“Finito” lo doveva essere già a 13 anni quando l’allenatore delle giovanili del Junior gli disse ‘su di te non conto più’ dopo che era stato fermo per un bel po’ causa brutto fastidio al gluteo. Ma lui era ‘Valencianito’, ossia robusto, tarchiato e soprattutto dal gran talento, proprio come Ivan René. Un idolo a Santo Tomas, Colombia. E lasciarlo andare così, che spreco sarebbe stato. Una settimana dopo quella porta in faccia, ecco la chiamata di Alvaro Nunez, allenatore della Escuela Barranquillera. “Augustin – osservatore del Deportivo Cali – ti ricordi del Valencianito? Bene, l’ho portato alla scuola. Stacci dietro che diventerà forte”. Costo dell’operazione: il valore di un disco originale di Ivan Villazon.

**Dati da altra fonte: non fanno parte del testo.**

(** The application sends. *)
Lemma play_work (st : State) s ops wrs :
  in_step st s → is_open s → Forall keeps_open ops → (∀ k, takes_part (wrs k)) →
  ∃ st1 s1, play st (Work ops wrs) = Some st1 ∧ in_step st1 s1 ∧ is_open s1 ∧ input st1 = input st ∧
    heard st1 = heard st ++ (frame_event <$> op_frames ops) ∧ app_state (srv st1) = app_state (srv st).
Proof.
  intros Hin Hs Hops Hw. destruct (open_up st s Hin Hs) as [Hnot Hup]. pose proof Hin as [H1 H2 H3 H4 H5 H6 H7].
  assert (Hp : play st (Work ops wrs) = play st (Work ops wrs)) by done. unfold WsConnection.play in Hp at 2. rewrite H1 in Hp.
  destruct (run_ops_open ops Hops s Hs) as (s1 & E & Hs1). rewrite E in Hp. eexists _, s1. split; [exact Hp|].
  pose proof (play_session st s (Work ops wrs) _ _ _ _ Hin Hw Hp) as Hin1. split_and!; [done|done| |done|done].
  unfold input. cbn [conn]. by destruct (perform_events (frame_event <$> op_frames ops) (conn st) wrs) as (_ & _ & _ & ->).
Qed.

(** The loop writes, or runs what was queued. *)
Lemma play_silent (st : State) s e :
  in_step st s → event_ok e → (match e with Writable _ | Queued _ => True | _ => False end) →
  ∃ st1, play st e = Some st1 ∧ in_step st1 s ∧ input st1 = input st ∧ heard st1 = heard st ∧ srv st1 = srv st.
Proof.
  intros Hin He Hsil. pose proof Hin as [H1 H2 H3 H4 H5 H6 H7].
  assert (Hup : TcpConnection.state_ (conn st) ≠ kDisconnected) by (rewrite H3; by destruct (shut (heard st))).
  assert (Hp : ∃ st1, play st e = Some st1 ∧ inputBuffer_ (conn st1) = inputBuffer_ (conn st) ∧ heard st1 = heard st ∧ srv st1 = srv st).
  { destruct e as [| |wr|wr]; try done; cbn [WsConnection.play]; eexists; (split; [done|]); cbn [conn srv heard step].
    - by destruct (handleWrite_between (conn st) wr (λ _, wr []) H4) as (_ & (_ & -> & _) & _).
    - destruct (pending (conn st)) as [|f q] eqn:Eq; [done|].
      assert (Hf : silent f) by (pose proof (bt_silent _ H4) as Hq; rewrite Eq in Hq; by apply Forall_cons in Hq as [? _]).
      by destruct f. }
  destruct Hp as (st1 & Hp & Hi & Hh & Hsrv). exists st1. unfold input. rewrite Hi.
  destruct (ws_play_in_step SHA1 h config name st s e st1 Hin He Hp) as (s1 & Hin1).
  pose proof (is_session _ _ _ Hin1) as Hl. rewrite Hsrv, H1 in Hl. injection Hl as <-. done.
Qed.

(** Everything but a read. *)
Lemma play_other (st : State) s e :
  in_step st s → is_open s → goes e → (match e with Readable _ _ _ => False | _ => True end) →
  ∃ st1 s1, play st e = Some st1 ∧ in_step st1 s1 ∧ is_open s1 ∧ input st1 = input st ∧
    heard st1 = heard st ++ (frame_event <$> pushed [e]) ∧ app_state (srv st1) = app_state (srv st).
Proof.
  intros Hin Hs [He Hgo] Hno. destruct e as [d now wrs|ops wrs|wr|wr]; [done| |..].
  - destruct (play_work st s ops wrs Hin Hs Hgo He) as (st1 & s1 & Hp & Hin1 & Hs1 & Hi1 & Hh1 & Ha1).
    exists st1, s1. split_and!; try done. by rewrite Hh1; change (pushed [Work ops wrs]) with (op_frames ops ++ []); rewrite app_nil_r.
  - destruct (play_silent st s (Writable wr) Hin He I) as (st1 & Hp & Hin1 & Hi1 & Hh1 & Hv1). exists st1, s.
    rewrite Hh1, Hv1, app_nil_r. done.
  - destruct (play_silent st s (Queued wr) Hin He I) as (st1 & Hp & Hin1 & Hi1 & Hh1 & Hv1). exists st1, s.
    rewrite Hh1, Hv1, app_nil_r. done.
Qed.

(** What events do to an open session [st] that gets the frames [fs]. *)
Definition talked (st st1 : State) (fs : list WebSocketFrame) (es : list Event) : Prop :=
  ∃ s1 evs, in_step st1 s1 ∧ is_open s1 ∧ input st1 = [] ∧ heard st1 = heard st ++ evs ∧
    merged (reactions h fs (app_state (srv st))).1 (frame_event <$> pushed es) evs ∧
    app_state (srv st1) = (reactions h fs (app_state (srv st))).2.

Lemma talked_read st st1 st2 fs1 fs2 d now wrs es :
  heard st1 = heard st ++ (reactions h fs1 (app_state (srv st))).1 →
  app_state (srv st1) = (reactions h fs1 (app_state (srv st))).2 →
  talked st1 st2 fs2 es → talked st st2 (fs1 ++ fs2) (Readable d now wrs :: es).
Proof.
  intros Hh1 Ha1 (s2 & evs & Hin & Hs & Hi & Hh & Hm & Ha). rewrite Ha1 in Hm, Ha.
  exists s2, ((reactions h fs1 (app_state (srv st))).1 ++ evs). rewrite reactions_app.
  destruct (reactions h fs1 _) as [e1 a1]. cbn [fst snd] in *. destruct (reactions h fs2 a1) as [e2 a2].
  split_and!; try done; [by rewrite Hh, Hh1, app_assoc|]. apply (merged_app e1 [] e1); [apply merged_left|done].
Qed.

Lemma talked_other st st1 st2 fs e es :
  heard st1 = heard st ++ (frame_event <$> pushed [e]) → app_state (srv st1) = app_state (srv st) →
  talked st1 st2 fs es → talked st st2 fs (e :: es).
Proof.
  intros Hh1 Ha1 (s2 & evs & Hin & Hs & Hi & Hh & Hm & Ha). rewrite Ha1 in Hm, Ha.
  exists s2, ((frame_event <$> pushed [e]) ++ evs). split_and!; try done; [by rewrite Hh, Hh1, app_assoc|].
  change (e :: es) with ([e] ++ es). unfold pushed. rewrite bind_app, fmap_app.
  apply (merged_app [] _ _); [apply merged_right|done].
Qed.

(** Any number of events: the frames that come get their reactions, in their
    order, and what the application sends goes between. *)
Lemma plays_talk es : ∀ (st : State) s fs,
  in_step st s → is_open s → Forall (client_frame_ok config) fs → Forall speaks (fst <$> fs) → unfinished (input st) →
  input st ++ (u8_of <$> received es) = mjoin (WebSocketServer.wire <$> fs) → (zlen (mjoin (WebSocketServer.wire <$> fs)) < 2 ^ 63)%Z →
  Forall goes es → ∃ st1, plays st es = Some st1 ∧ talked st st1 (fst <$> fs) es.
Proof.
  induction es as [|e es IH]; intros st s fs Hin Hs Hfs Hsp Ht Hc Hsz Hes.
  - rewrite app_nil_r in Hc. destruct fs as [|fk fs].
    + exists st. split; [done|]. exists s, []. rewrite app_nil_r. split_and!; try done. constructor.
    + exfalso. rewrite Hc, fmap_cons, mjoin_cons in *. apply Forall_cons in Hfs as [(Hf & Hk & _) _].
      by apply (unfinished_whole fk.1 true fk.2 _ Hf Hk Hsz).
  - apply Forall_cons in Hes as [Hgo Hes]. cbn [WsConnection.plays].
    assert (Hcase : (∃ d now wrs, e = Readable d now wrs) ∨ match e with Readable _ _ _ => False | _ => True end)
      by (destruct e; [left; eauto|by right..]).
    destruct Hcase as [(d & now & wrs & ->)|Hno].
    + assert (Er : u8_of <$> received (Readable d now wrs :: es) = (u8_of <$> d) ++ (u8_of <$> received es)) by apply fmap_app.
      rewrite Er, app_assoc in Hc. destruct (cut_frames _ _ (wire_cut config) fs Hfs _ _ Hc) as (fs1 & fs2 & tail & -> & E1 & Ht1 & E2).
      apply Forall_app in Hfs as [Hfs1 Hfs2]. rewrite fmap_app in Hsp |- *. apply Forall_app in Hsp as [Hsp1 Hsp2].
      destruct Hgo as [He Hd].
      destruct (play_read st s d now wrs fs1 tail Hin Hs Hd He Hfs1 Hsp1 Ht1 E1) as (st1 & s1 & Hp & Hin1 & Hs1 & Hi1 & Hh1 & Ha1).
      { rewrite <-Hc in Hsz. unfold zlen in *. rewrite length_app in Hsz. lia. }
      destruct (IH st1 s1 fs2) as (st2 & Hp2 & Htk); try done; [by rewrite Hi1|by rewrite Hi1| |].
      { rewrite fmap_app, join_app in Hsz. unfold zlen in *. rewrite length_app in Hsz. lia. }
      exists st2. rewrite Hp. split; [done|]. by eapply talked_read.
    + assert (Er : received (e :: es) = received es) by (by destruct e).
      destruct (play_other st s e Hin Hs Hgo Hno) as (st1 & s1 & Hp & Hin1 & Hs1 & Hi1 & Hh1 & Ha1).
      rewrite Er in Hc. destruct (IH st1 s1 fs) as (st2 & Hp2 & Htk); try done; [by rewrite Hi1|by rewrite Hi1|].
      exists st2. rewrite Hp. split; [done|]. by eapply talked_other.
Qed.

Muriel non è mai stato uno di quelli che gettava la spugna ancor prima di strizzarla. Ha venduto biglietti della lotteria pur di pagarsi i passaggi casa-collegio oppure casa-Malambo, campo del Bomboná, dove si allenava agli inizi. Guadagnava 100 dollari a biglietto e riusciva a venderne 20 tutti i giorni. Di portone in portone, Luis non gridava, non amava le sceneggiate: timido, educato, li proponeva solo a conoscenti, amici.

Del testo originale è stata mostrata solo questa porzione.